# Exercise instructions
Return the run of lines below that opens with the line containing "flags := push (flags t) flags';" and closes with the line containing "Definition serialize_flag_column (flags'", keeping each one exact.

Source data

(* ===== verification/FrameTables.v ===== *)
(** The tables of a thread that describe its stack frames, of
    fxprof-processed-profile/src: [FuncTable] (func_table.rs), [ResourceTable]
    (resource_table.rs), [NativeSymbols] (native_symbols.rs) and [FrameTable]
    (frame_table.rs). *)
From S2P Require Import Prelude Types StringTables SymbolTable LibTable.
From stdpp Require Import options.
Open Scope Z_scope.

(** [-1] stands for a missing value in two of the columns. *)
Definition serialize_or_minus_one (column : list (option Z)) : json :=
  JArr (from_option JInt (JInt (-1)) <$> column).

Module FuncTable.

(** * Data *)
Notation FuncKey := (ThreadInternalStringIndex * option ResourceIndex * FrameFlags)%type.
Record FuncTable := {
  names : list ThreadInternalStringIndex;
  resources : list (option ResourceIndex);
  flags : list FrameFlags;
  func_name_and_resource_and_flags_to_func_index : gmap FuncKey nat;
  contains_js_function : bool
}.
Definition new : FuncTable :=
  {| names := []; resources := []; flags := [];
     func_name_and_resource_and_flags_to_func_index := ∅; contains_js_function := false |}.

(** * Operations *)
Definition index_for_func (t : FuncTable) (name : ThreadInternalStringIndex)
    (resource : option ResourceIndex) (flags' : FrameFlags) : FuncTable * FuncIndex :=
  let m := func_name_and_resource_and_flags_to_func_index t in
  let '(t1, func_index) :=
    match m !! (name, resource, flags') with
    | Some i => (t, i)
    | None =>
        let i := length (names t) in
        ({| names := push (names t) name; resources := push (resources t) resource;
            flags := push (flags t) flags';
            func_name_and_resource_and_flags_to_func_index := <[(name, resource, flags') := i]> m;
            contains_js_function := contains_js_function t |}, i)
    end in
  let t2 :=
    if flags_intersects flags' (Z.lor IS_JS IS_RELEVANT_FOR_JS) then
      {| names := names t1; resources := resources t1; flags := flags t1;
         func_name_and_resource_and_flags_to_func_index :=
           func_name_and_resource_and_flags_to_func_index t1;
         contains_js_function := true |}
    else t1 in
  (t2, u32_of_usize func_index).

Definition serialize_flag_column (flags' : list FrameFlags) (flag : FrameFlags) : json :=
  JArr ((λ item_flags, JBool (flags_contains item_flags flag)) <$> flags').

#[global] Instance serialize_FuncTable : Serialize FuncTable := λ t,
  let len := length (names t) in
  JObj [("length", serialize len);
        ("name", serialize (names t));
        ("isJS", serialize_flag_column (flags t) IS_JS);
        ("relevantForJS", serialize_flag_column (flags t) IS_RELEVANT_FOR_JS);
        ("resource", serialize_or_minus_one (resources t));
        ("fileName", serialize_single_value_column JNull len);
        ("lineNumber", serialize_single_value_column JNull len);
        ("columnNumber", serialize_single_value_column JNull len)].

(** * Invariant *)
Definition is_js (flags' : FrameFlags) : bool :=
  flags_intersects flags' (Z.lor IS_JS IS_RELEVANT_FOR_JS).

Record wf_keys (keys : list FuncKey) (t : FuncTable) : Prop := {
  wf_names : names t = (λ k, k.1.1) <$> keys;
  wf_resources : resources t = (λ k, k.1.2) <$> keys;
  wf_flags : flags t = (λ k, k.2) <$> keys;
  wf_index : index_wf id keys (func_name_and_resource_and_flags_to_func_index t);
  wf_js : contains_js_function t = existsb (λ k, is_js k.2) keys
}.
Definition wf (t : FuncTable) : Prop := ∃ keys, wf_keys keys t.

==

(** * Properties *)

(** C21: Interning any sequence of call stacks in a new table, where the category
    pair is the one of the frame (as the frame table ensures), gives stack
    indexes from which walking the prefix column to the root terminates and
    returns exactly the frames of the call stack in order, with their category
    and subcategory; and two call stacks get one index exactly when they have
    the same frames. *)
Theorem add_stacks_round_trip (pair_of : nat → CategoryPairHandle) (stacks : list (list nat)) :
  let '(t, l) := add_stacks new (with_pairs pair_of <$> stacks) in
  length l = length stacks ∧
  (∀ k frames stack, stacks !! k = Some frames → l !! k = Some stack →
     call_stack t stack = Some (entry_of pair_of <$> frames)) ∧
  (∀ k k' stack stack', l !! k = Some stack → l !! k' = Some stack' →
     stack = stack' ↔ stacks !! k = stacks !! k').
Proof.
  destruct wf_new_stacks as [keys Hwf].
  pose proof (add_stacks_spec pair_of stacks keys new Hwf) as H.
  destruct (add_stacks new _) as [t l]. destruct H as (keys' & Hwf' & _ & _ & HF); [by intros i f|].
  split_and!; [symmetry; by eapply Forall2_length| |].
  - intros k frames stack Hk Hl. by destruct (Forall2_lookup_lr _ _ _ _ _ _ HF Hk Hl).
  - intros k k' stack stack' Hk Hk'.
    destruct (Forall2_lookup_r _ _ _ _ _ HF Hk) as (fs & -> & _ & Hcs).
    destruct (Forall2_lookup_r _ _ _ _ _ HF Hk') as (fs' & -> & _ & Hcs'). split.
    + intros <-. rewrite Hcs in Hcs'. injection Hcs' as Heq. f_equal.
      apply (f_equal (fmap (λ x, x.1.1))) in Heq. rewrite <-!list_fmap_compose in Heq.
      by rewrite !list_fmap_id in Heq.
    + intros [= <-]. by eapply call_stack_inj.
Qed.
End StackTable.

# Exercise solution
            flags := push (flags t) flags';
            func_name_and_resource_and_flags_to_func_index := <[(name, resource, flags') := i]> m;
            contains_js_function := contains_js_function t |}, i)
    end in
  let t2 :=
    if flags_intersects flags' (Z.lor IS_JS IS_RELEVANT_FOR_JS) then
      {| names := names t1; resources := resources t1; flags := flags t1;
         func_name_and_resource_and_flags_to_func_index :=
           func_name_and_resource_and_flags_to_func_index t1;
         contains_js_function := true |}
    else t1 in
  (t2, u32_of_usize func_index).

Definition serialize_flag_column (flags' : list FrameFlags) (flag : FrameFlags) : json :=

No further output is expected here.